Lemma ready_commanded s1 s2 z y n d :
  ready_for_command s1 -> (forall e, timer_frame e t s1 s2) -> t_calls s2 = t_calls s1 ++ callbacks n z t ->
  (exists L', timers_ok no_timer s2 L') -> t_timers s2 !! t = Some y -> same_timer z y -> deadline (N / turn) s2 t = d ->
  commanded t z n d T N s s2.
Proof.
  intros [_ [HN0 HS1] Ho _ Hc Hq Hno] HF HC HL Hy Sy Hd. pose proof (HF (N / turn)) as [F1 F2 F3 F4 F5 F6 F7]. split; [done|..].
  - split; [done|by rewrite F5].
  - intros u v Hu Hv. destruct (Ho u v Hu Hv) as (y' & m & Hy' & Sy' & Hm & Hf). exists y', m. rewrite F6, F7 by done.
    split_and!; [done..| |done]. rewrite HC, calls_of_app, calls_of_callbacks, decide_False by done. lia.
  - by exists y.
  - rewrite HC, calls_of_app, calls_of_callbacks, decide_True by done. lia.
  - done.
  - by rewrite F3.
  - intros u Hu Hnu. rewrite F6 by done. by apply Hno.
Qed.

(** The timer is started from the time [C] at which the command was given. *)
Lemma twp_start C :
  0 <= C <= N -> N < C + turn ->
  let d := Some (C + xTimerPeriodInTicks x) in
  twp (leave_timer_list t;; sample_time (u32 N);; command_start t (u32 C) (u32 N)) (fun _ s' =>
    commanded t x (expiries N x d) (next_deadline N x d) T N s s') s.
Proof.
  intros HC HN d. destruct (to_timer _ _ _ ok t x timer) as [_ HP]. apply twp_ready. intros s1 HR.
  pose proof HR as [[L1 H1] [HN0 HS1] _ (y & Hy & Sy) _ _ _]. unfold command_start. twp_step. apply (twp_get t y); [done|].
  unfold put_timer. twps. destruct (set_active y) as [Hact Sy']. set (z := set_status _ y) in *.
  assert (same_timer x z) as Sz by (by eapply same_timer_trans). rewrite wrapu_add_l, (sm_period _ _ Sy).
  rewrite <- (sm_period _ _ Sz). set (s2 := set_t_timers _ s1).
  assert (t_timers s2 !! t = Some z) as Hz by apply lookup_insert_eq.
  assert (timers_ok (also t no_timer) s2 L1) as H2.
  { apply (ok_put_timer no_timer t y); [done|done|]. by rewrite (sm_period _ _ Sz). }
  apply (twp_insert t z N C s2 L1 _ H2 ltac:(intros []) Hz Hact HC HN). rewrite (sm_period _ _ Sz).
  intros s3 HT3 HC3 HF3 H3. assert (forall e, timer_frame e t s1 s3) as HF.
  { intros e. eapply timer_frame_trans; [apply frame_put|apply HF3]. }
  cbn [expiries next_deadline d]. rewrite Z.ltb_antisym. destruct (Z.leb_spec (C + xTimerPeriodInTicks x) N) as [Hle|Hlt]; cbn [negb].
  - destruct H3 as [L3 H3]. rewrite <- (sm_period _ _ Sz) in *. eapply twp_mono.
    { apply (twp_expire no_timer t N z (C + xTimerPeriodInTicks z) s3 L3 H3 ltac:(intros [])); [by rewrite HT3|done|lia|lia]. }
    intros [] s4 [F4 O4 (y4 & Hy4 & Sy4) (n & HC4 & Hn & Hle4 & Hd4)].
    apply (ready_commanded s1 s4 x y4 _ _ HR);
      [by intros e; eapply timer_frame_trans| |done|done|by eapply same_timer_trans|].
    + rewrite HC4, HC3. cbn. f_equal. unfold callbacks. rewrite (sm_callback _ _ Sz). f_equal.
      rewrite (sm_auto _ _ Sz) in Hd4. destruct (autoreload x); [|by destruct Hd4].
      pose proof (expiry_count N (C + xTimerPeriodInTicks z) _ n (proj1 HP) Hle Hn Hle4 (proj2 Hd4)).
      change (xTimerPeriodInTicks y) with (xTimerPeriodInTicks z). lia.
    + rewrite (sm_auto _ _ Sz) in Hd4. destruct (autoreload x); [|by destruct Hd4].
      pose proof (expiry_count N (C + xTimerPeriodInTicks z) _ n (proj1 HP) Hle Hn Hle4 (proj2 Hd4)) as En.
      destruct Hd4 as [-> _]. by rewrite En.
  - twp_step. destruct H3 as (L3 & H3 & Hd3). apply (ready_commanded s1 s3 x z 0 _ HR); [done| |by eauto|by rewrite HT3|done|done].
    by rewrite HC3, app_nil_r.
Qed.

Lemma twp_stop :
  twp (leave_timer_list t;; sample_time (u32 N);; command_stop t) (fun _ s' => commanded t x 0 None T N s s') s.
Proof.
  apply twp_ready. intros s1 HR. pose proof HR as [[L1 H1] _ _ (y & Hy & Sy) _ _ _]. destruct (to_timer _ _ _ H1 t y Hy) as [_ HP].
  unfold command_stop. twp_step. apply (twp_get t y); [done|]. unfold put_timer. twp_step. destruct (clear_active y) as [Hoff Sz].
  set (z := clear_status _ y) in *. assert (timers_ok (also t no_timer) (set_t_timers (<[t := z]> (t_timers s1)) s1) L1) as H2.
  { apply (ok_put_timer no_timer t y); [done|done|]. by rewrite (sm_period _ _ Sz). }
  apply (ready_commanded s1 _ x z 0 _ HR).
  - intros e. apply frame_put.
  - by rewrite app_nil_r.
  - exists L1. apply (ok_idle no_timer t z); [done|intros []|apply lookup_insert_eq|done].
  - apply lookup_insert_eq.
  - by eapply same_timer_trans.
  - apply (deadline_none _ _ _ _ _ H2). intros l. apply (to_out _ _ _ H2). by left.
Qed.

──────

TASK GOAL
Go through the entries above and copy out every line that includes the word "exists".

SOLUTION FOR THIS PROBLEM
  (exists L', timers_ok no_timer s2 L') -> t_timers s2 !! t = Some y -> same_timer z y -> deadline (N / turn) s2 t = d ->
  - intros u v Hu Hv. destruct (Ho u v Hu Hv) as (y' & m & Hy' & Sy' & Hm & Hf). exists y', m. rewrite F6, F7 by done.
  - by exists y.
  - exists L1. apply (ok_idle no_timer t z); [done|intros []|apply lookup_insert_eq|done].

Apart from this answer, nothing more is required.